Whitenology Rule: If You're Black and Possess a Gun, Lawfully/Unlawfully, Cops Will Use it as an Excuse to Execute U Regardless of Whether U Pose a Threat;MD Cops Release Ryan LeRoux Execution Video
/Cop Artists Theater: LOOK. GET COVER! WE CAN KILL!! From [HERE] and [HERE] Body camera videos released Tuesday show a 21-year-old Black man moving inside a parked car, apparently sitting up from a reclining position, moments before police shot and killed him outside a McDonald’s restaurant in Maryland.
At a media briefing, Montgomery County police Chief Marcus Jones narrated a 28-minute-long compilation of bodycam video excerpts and a recorded phone call between police and the driver, Ryan LeRoux, before the July 16 shooting in Gaithersburg. But the chief didn’t express any opinion about whether the Friday night shooting was justified.
Prosecutors in a neighboring county are investigating.
Jones, who didn’t take any questions from reporters, said police recovered a gun from LeRoux’s lap after four officers opened fire on him. The chief didn’t say whether investigators believe LeRoux raised a weapon or posed a threat to police during a standoff that lasted approximately 30 minutes.
Later Tuesday, LeRoux’s mother told reporters that her son was depressed, had lost his job and girlfriend, and was grieving the death of his grandmother last month. Rhonda LeRoux also said her son was living out of his car and had legally purchased a gun to protect himself.
“I wouldn’t wish this pain on any parent,” she said.
Rhonda LeRoux said the “handpicked” videos shown by police don’t show her son raising his hand with a gun or pointing it at officers.
“Ryan was sitting inside his car for over an hour. Clearly, the Montgomery County police failed to deescalate the situation,” she said. “Their way of resolving this situation was just to unload a barrage of 24 bullets into him while he’s sitting in his car.”
Police haven’t specified how many shots were fired by the officers.
Jones showed segments of videos that captured the shooting from the perspective of an officer’s body camera and a body camera that officers had placed in a drive-thru window closer to LeRoux’s sport utility vehicle.
“Their cameras do not replace the human eye and what the officers saw that evening,” Jones said.
An officer responded to a trespassing call that LeRoux had ordered food, refused to pay for it and wouldn’t move his SUV from the drive-thru lane, according to police. The officer immediately radioed that he saw a gun on the front passenger seat and repeatedly ordered LeRoux at gunpoint to raise his hands and slowly unlock one of his doors with his left hand.
“He’s awake, but he’s not listening to my commands,” the officer said over his radio. “He’s got his hands on his phone. The gun is on the passenger seat. Get cover!”

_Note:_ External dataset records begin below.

(** The modification times a file can carry: what fits 63 bits of nanoseconds since 1970. *)
Definition time_ok (t : Time) : Prop := 0 <= UnixNano t < 2 ^ 63.
Definition file_ok (f : CertFile) : Prop := time_ok (cf_mod f) ∧ Z.of_nat (String.length (cf_value f)) < 2 ^ 63.

(** The Redis holds exactly the tree. *)
Record stored (d : D) (fs : gmap string CertFile) : Prop := {
  sd_hash : ∀ k, fd_hash d (fileKey k) = match fs !! k with Some f => file_hash f | None => ∅ end;
  sd_index : fd_set d certmagicIndexKey = dom fs;
  sd_files : map_Forall (λ _ f, file_ok f) fs;
}.

Lemma fileKey_inj k j : fileKey k = fileKey j → k = j.
Proof. unfold fileKey. apply (inj _). Qed.
Lemma fileKey_index k : fileKey k ≠ certmagicIndexKey.
Proof. done. Qed.
Lemma fileKey_eqb k j : String.eqb (fileKey k) (fileKey j) = String.eqb k j.
Proof.
  destruct (String.eqb_spec k j) as [->|Hne]; [apply String.eqb_refl|].
  apply String.eqb_neq. by intros ?%fileKey_inj.
Qed.

Lemma file_hash_nonempty f : file_hash f ≠ ∅.
Proof. unfold file_hash. apply insert_non_empty. Qed.

Lemma file_hash_over f h :
  h = ∅ ∨ (∃ g, h = file_hash g) →
  foldl (λ h fv, <[fst fv := snd fv]> h) h
    [(certmagicFieldValue, cf_value f); (certmagicFieldSize, Itoa (Z.of_nat (String.length (cf_value f))));
     (certmagicFieldModNs, Itoa (UnixNano (cf_mod f)))] = file_hash f.
Proof.
  intros Hh. simpl. apply map_eq. intros i. unfold file_hash. rewrite !lookup_insert, lookup_singleton.
  repeat case_decide; try done. destruct Hh as [->|[g ->]]; [apply lookup_empty|].
  unfold file_hash. by rewrite !lookup_insert_ne, lookup_singleton_ne.
Qed.

Lemma stored_after_store d d' fs at_ k v :
  stored d fs → file_ok {| cf_value := v; cf_mod := at_ |} →
  let l := [HSet (fileKey k) [(certmagicFieldValue, v); (certmagicFieldSize, Itoa (Z.of_nat (String.length v)));
                              (certmagicFieldModNs, Itoa (UnixNano at_))]; SAdd certmagicIndexKey k] in
  (∀ j, fd_hash d' j = foldl (hash_after j) (fd_hash d j) l) → (∀ j, fd_set d' j = foldl (set_after j) (fd_set d j) l) →
  stored d' (<[k := {| cf_value := v; cf_mod := at_ |}]> fs).
Proof.
  intros [Hh Hi Hf] Hok l Hh' Hs'. split.
  - intros j. rewrite Hh'. cbn [l foldl hash_after]. rewrite fileKey_eqb, Hh.
    destruct (String.eqb_spec k j) as [<-|Hne].
    + rewrite lookup_insert_eq. apply (file_hash_over {| cf_value := v; cf_mod := at_ |}).
      destruct (fs !! k); eauto.
    + by rewrite lookup_insert_ne.
  - rewrite Hs'. cbn [l foldl set_after]. rewrite String.eqb_refl, Hi, dom_insert_L. done.
  - by apply map_Forall_insert_2.
Qed.

Lemma foldl_delete_hash vs h j :
  foldl (hash_after (fileKey j)) h (vs ≫= λ v, [DelKey (fileKey v); SRem certmagicIndexKey v]) =
  if bool_decide (j ∈ vs) then ∅ else h.
Proof.
  revert h. induction vs as [|v vs IH]; intros h; [done|]. cbn. rewrite IH, fileKey_eqb.
  destruct (String.eqb_spec v j) as [->|Hne].
  - rewrite (bool_decide_eq_true_2 (j ∈ j :: vs)) by left. by case_bool_decide.
  - rewrite (bool_decide_ext (j ∈ v :: vs) (j ∈ vs)); [done|]. rewrite elem_of_cons. naive_solver.
Qed.

Lemma foldl_delete_index vs s :
  foldl (set_after certmagicIndexKey) s (vs ≫= λ v, [DelKey (fileKey v); SRem certmagicIndexKey v]) =
  s ∖ list_to_set vs.
Proof.
  revert s. induction vs as [|v vs IH]; intros s; [set_solver|]. cbn [mbind list_bind foldl app set_after].
  destruct (String.eqb_spec (fileKey v) certmagicIndexKey) as [E|_]; [by apply fileKey_index in E|].
  rewrite String.eqb_refl, IH. set_solver.
Qed.

Lemma stored_after_delete d d' fs vs k :
  stored d fs → (∀ j, j ∈ vs ↔ j ∈ dom fs ∧ under k j = true) →
  let l := vs ≫= λ v, [DelKey (fileKey v); SRem certmagicIndexKey v] in
  (∀ j, fd_hash d' j = foldl (hash_after j) (fd_hash d j) l) → (∀ j, fd_set d' j = foldl (set_after j) (fd_set d j) l) →
  stored d' (filter (λ kf, under k (fst kf) = false) fs).
Proof.
  intros [Hh Hi Hf] Hvs l Hh' Hs'. split.
  - intros j. unfold l in Hh'. rewrite Hh', foldl_delete_hash, Hh. case_bool_decide as Hj.
    + apply Hvs in Hj as [_ Hj]. rewrite map_lookup_filter_None_2; [done|]. right. intros f _. simpl. congruence.
    + destruct (fs !! j) as [f|] eqn:Hfj; [|by rewrite map_lookup_filter_None_2; [|left]].
      rewrite (map_lookup_filter_Some_2 _ _ _ f); [done|done|]. simpl. destruct (under k j) eqn:Hu; [|done].
      exfalso. apply Hj, Hvs. split; [by apply elem_of_dom_2 in Hfj|done].
  - unfold l in Hs'. rewrite Hs', foldl_delete_index, Hi. apply set_eq. intros j.
    rewrite elem_of_difference, elem_of_list_to_set, Hvs, !elem_of_dom. split.
    + intros [[f Hfj] Hn]. exists f. apply map_lookup_filter_Some_2; [done|]. simpl.
      destruct (under k j) eqn:Hu; [|done]. exfalso. apply Hn. by split; [eexists|].
    + intros [f [Hfj Hu]%map_lookup_filter_Some]. split; [by eexists|]. simpl in Hu. intros [_ ?]. congruence.
  - intros j f [Hfj _]%map_lookup_filter_Some. by eapply Hf.
Qed.

Lemma stored_same d d' fs :
  stored d fs → (∀ k, fd_hash d' k = fd_hash d k) → (∀ k, fd_set d' k = fd_set d k) → stored d' fs.
Proof. intros [Hh Hi Hf] E1 E2. split; [intros k; by rewrite E1|by rewrite E2|done]. Qed.

Lemma members_ok d fs r d' :
  stored d fs → members d = (r, d') →
  d' = d ∧ ∀ ms, r = Ok ms → NoDup ms ∧ ∀ m, m ∈ ms ↔ is_Some (fs !! m).
Proof.
  intros Hst. unfold members, redis_err. destruct (fd_SMembers _ d) as [r0 d0] eqn:Hm.
  apply fd_smembers in Hm as [-> Hl]. destruct r0 as [ms|e]; intros [= <- <-]; (split; [done|]); [|done].
  intros ms' [= <-]. destruct (Hl ms eq_refl) as [Hnd Hin]. split; [done|]. intros m.
  by rewrite Hin, (sd_index _ _ Hst), elem_of_dom.
Qed.

Lemma hasChildren_ok d fs key r d' :
  stored d fs → hasChildren key d = (r, d') → d' = d ∧ ∀ b, r = Ok b → (b = true ↔ is_dir key fs).
Proof.
  intros Hst. unfold hasChildren. simpl. unfold mbind, M_bind. destruct (members d) as [r0 d0] eqn:Hm.
  destruct (members_ok _ _ _ _ Hst Hm) as [-> Hl]. destruct r0 as [ms|e]; intros [= <- <-]; (split; [done|]); [|done].
  intros b [= <-]. destruct (Hl ms eq_refl) as [_ Hin]. rewrite existsb_exists. unfold is_dir.
  setoid_rewrite <- Hin. setoid_rewrite list_elem_of_In. done.
Qed.

(** Whether the answer tells that Redis failed: an error, or [Exists] saying no. *)
Definition failed (o : cert_op) (r : result CertErr cert_answer) : Prop :=
  r = Err ErrRedis ∨ (∃ k, o = OExists k ∧ r = Ok (ABool false)).
(** The operation took place, or it failed before or after taking effect. *)
Definition refines (fs : gmap string CertFile) (o : cert_op) (r : result CertErr cert_answer) (d' : D) : Prop :=
  (∃ fs', tree_op fs o r fs' ∧ stored d' fs') ∨
  (failed o r ∧ (stored d' fs ∨ ∃ r' fs', tree_op fs o r' fs' ∧ stored d' fs')).

Definition op_fits (o : cert_op) : Prop :=
  match o with OStore at_ _ v => file_ok {| cf_value := v; cf_mod := at_ |} | _ => True end.

Lemma store_refines d fs at_ k v r d' :
  stored d fs → op_fits (OStore at_ k v) → cert_exec (OStore at_ k v) d = (r, d') → refines fs (OStore at_ k v) r d'.
Proof.
  intros Hst Hok. simpl. unfold answer, Store, redis_err.
  destruct (fd_Exec _ d) as [[[]|e] d1] eqn:He; intros [= <- <-].
  - apply fd_exec_ok in He as [Hh Hs]. left. eexists. split; [constructor|]. by eapply stored_after_store.
  - right. split; [by left|]. apply fd_exec_err in He as [[Hh Hs]|[Hh Hs]].
    + left. by eapply stored_same.
    + right. do 2 eexists. split; [constructor|]. by eapply stored_after_store.
Qed.

Lemma load_refines d fs k r d' : stored d fs → cert_exec (OLoad k) d = (r, d') → refines fs (OLoad k) r d'.
Proof.
  intros Hst. simpl. unfold answer, Load, mbind, M_bind, redis_err.
  destruct (fd_HGet _ _ d) as [r0 d1] eqn:Hg. apply fd_hget in Hg as [-> Hv]. destruct r0 as [v|e].
  - specialize (Hv v eq_refl). rewrite (sd_hash _ _ Hst) in Hv. destruct (fs !! k) as [f|] eqn:Hf; subst v.
    + unfold file_hash. rewrite !lookup_insert_ne, lookup_singleton_eq by done. intros [= <- <-].
      left. exists fs. split; [by constructor|done].
    + rewrite lookup_empty. intros [= <- <-]. left. exists fs. split; [by constructor|done].
  - intros [= <- <-]. right. split; [by left|by left].
Qed.

Lemma delete_refines d fs k r d' : stored d fs → cert_exec (ODelete k) d = (r, d') → refines fs (ODelete k) r d'.
Proof.
  intros Hst. simpl. unfold answer, Delete, mbind, M_bind.
  destruct (members d) as [[ms|e] d1] eqn:Hm.
  2: { assert (e = ErrRedis) as -> by (unfold members, redis_err in Hm; repeat case_match; by simplify_eq).
       apply (members_ok _ _ _ _ Hst) in Hm as [-> _]. intros [= <- <-]. right. split; by left. }
  apply (members_ok _ _ _ _ Hst) in Hm as [-> Hm]. destruct (Hm ms eq_refl) as [_ Hin].
  set (vs := filter _ ms).
  assert (Hvs : ∀ j, j ∈ vs ↔ j ∈ dom fs ∧ under k j = true).
  { intros j. unfold vs. rewrite list_elem_of_filter, Hin, elem_of_dom. naive_solver. }
  destruct (Nat.eqb_spec (length vs) 0) as [Hl|Hl].
  - intros [= <- <-]. left. eexists. split; [constructor|].
    apply length_zero_iff_nil in Hl. eapply (stored_after_delete d d fs vs); [done..| |]; by rewrite Hl.
  - unfold redis_err. destruct (fd_Exec _ d) as [[[]|e] d1] eqn:He; intros [= <- <-].
    + apply fd_exec_ok in He as [Hh Hs]. left. eexists. split; [constructor|]. by eapply stored_after_delete.
    + right. split; [by left|]. apply fd_exec_err in He as [[Hh Hs]|[Hh Hs]].
      * left. by eapply stored_same.
      * right. do 2 eexists. split; [constructor|]. by eapply stored_after_delete.
Qed.

Lemma exists_refines d fs k r d' : stored d fs → cert_exec (OExists k) d = (r, d') → refines fs (OExists k) r d'.
Proof.
  intros Hst. simpl. unfold Exists. destruct (fd_Exists _ d) as [r0 d1] eqn:He.
  apply fd_exists in He as [-> Hn]. assert (Hf : (fd_hash d (fileKey k) ≠ ∅) ↔ is_Some (fs !! k)).
  { rewrite (sd_hash _ _ Hst). destruct (fs !! k) as [f|]; [|split; [done|by intros [? ?]]].
    split; [by eexists|intros _; apply file_hash_nonempty]. }
  destruct r0 as [n|e].
  - specialize (Hn n eq_refl). destruct (Z.ltb_spec 0 n) as [Hlt|Hge].
    + intros [= <- <-]. left. exists fs. split; [constructor|done]. split; [|done]. intros _. left. by apply Hf, Hn.
    + destruct (hasChildren k d) as [r1 d2] eqn:Hc. destruct (hasChildren_ok _ _ _ _ _ Hst Hc) as [-> Hb].
      destruct r1 as [b|e]; intros [= <- <-].
      * left. exists fs. split; [constructor|done]. rewrite (Hb b eq_refl). split; [by right|].
        intros [Hs|?]; [|done]. apply Hf, Hn in Hs. lia.
      * right. split; [right; by exists k|by left].
  - intros [= <- <-]. right. split; [right; by exists k|by left].
Qed.

Lemma list_refines d fs p rec r d' : stored d fs → cert_exec (OList p rec) d = (r, d') → refines fs (OList p rec) r d'.
Proof.
  intros Hst. simpl. unfold answer, List, mbind, M_bind.
  destruct (members d) as [[ms|e] d1] eqn:Hm.
  2: { assert (e = ErrRedis) as -> by (unfold members, redis_err in Hm; repeat case_match; by simplify_eq).
       apply (members_ok _ _ _ _ Hst) in Hm as [-> _]. intros [= <- <-]. right. split; by left. }
  apply (members_ok _ _ _ _ Hst) in Hm as [-> Hm]. destruct (Hm ms eq_refl) as [_ Hin].
  set (q := TrimSuffix p "/"). change (if String.eqb q "" then "" else q +:+ "/") with (dir_of q).
  destruct (list_loop_spec (list_entry q (dir_of q) rec) ms [] (NoDup_nil_2)) as [Hnd Hel].
  set (out := list_loop _ ms []) in *.
  assert (Hout : ∀ e, e ∈ out ↔ ∃ m, is_Some (fs !! m) ∧ shows q rec m e).
  { intros e. rewrite Hel. setoid_rewrite list_entry_spec. setoid_rewrite Hin. rewrite elem_of_nil. naive_solver. }
  destruct (Nat.eqb_spec (length out) 0) as [Hl|Hl].
  - apply length_zero_iff_nil in Hl. rewrite Hl in Hout.
    case_bool_decide as Hq; intros [= <- <-]; left; exists fs; (split; [|done]).
    + apply tree_list; [constructor|constructor|done|]. intros _. by apply Hin.
    + apply tree_list_none.
      * intros m e Hm1 Hs. apply (not_elem_of_nil e), Hout. eauto.
      * rewrite Hin in Hq. by apply eq_None_not_Some.
  - intros [= <- <-]. left. exists fs. split; [|done]. apply tree_list.
    + apply sort_by_sorted, ltb_asym.
    + by rewrite sort_by_perm.
    + intros e. by rewrite sort_by_perm.
    + intros E. pose proof (sort_by_perm String.ltb out) as Hp. rewrite E in Hp. apply Permutation_nil in Hp.
      by rewrite Hp in Hl.
Qed.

Officers taking cover behind a shield approached LeRoux’s SUV and placed “stop sticks” in front of the vehicle. Police placed the camera in the drive-thru window to get a better vantage point of the gun in his car, Jones said.
A woman from the police department’s emergency command center spoke to LeRoux over his cellphone. LeRoux said he saw the officers and complied with their commands to raise his hands.
“I can hear them just fine,” he said.
“We’re just trying to help you here,” the woman told LeRoux, asking him to extend his hands out a window.
Jones said the officers didn’t see LeRoux’s hands up or out the window.
A police sergeant later called LeRoux.
“What’s going on, man?” the sergeant asked. “Hello? He just hung up on me.”
The video from the drive-thru window shows LeRoux sit up from a reclining position moments before gunfire erupted, shattering the window.
“He’s up!” at least two officers shouted just before the shooting.
A crisis negotiator was en route to the scene but didn’t arrive before the shooting, Jones said.
LeRoux died at a hospital. A loaded Glock 47 was recovered from the scene, according to the chief.
The four officers involved were placed on administrative leave, a standard procedure after a shooting. All four officers are white, and LeRoux was Black, police department spokeswoman Shiera Goff said.
“The continued killing and murder of young Black men in this county has to stop. It’s unacceptable,” said Racial Justice Now co-founder Zakiya Sankara-Jabar.
Her Montgomery County-based group belongs to the grassroots Silver Spring Justice Coalition, formed after a Montgomery County police officer fatally shot Robert White, an unarmed Black man, in June 2018. Prosecutors cleared the officer who shot White, saying bodycam footage shows White assaulting the officer.
Sankara-Jabar said the coalition is calling for the police chief’s resignation.
“It seems to me that this chief does not have control of this department at all,” she said. “He continues to make excuses for these officers under his leadership.”
The Howard County State’s Attorney’s Office will review LeRoux’s shooting under an agreement with its counterpart in neighboring Montgomery County.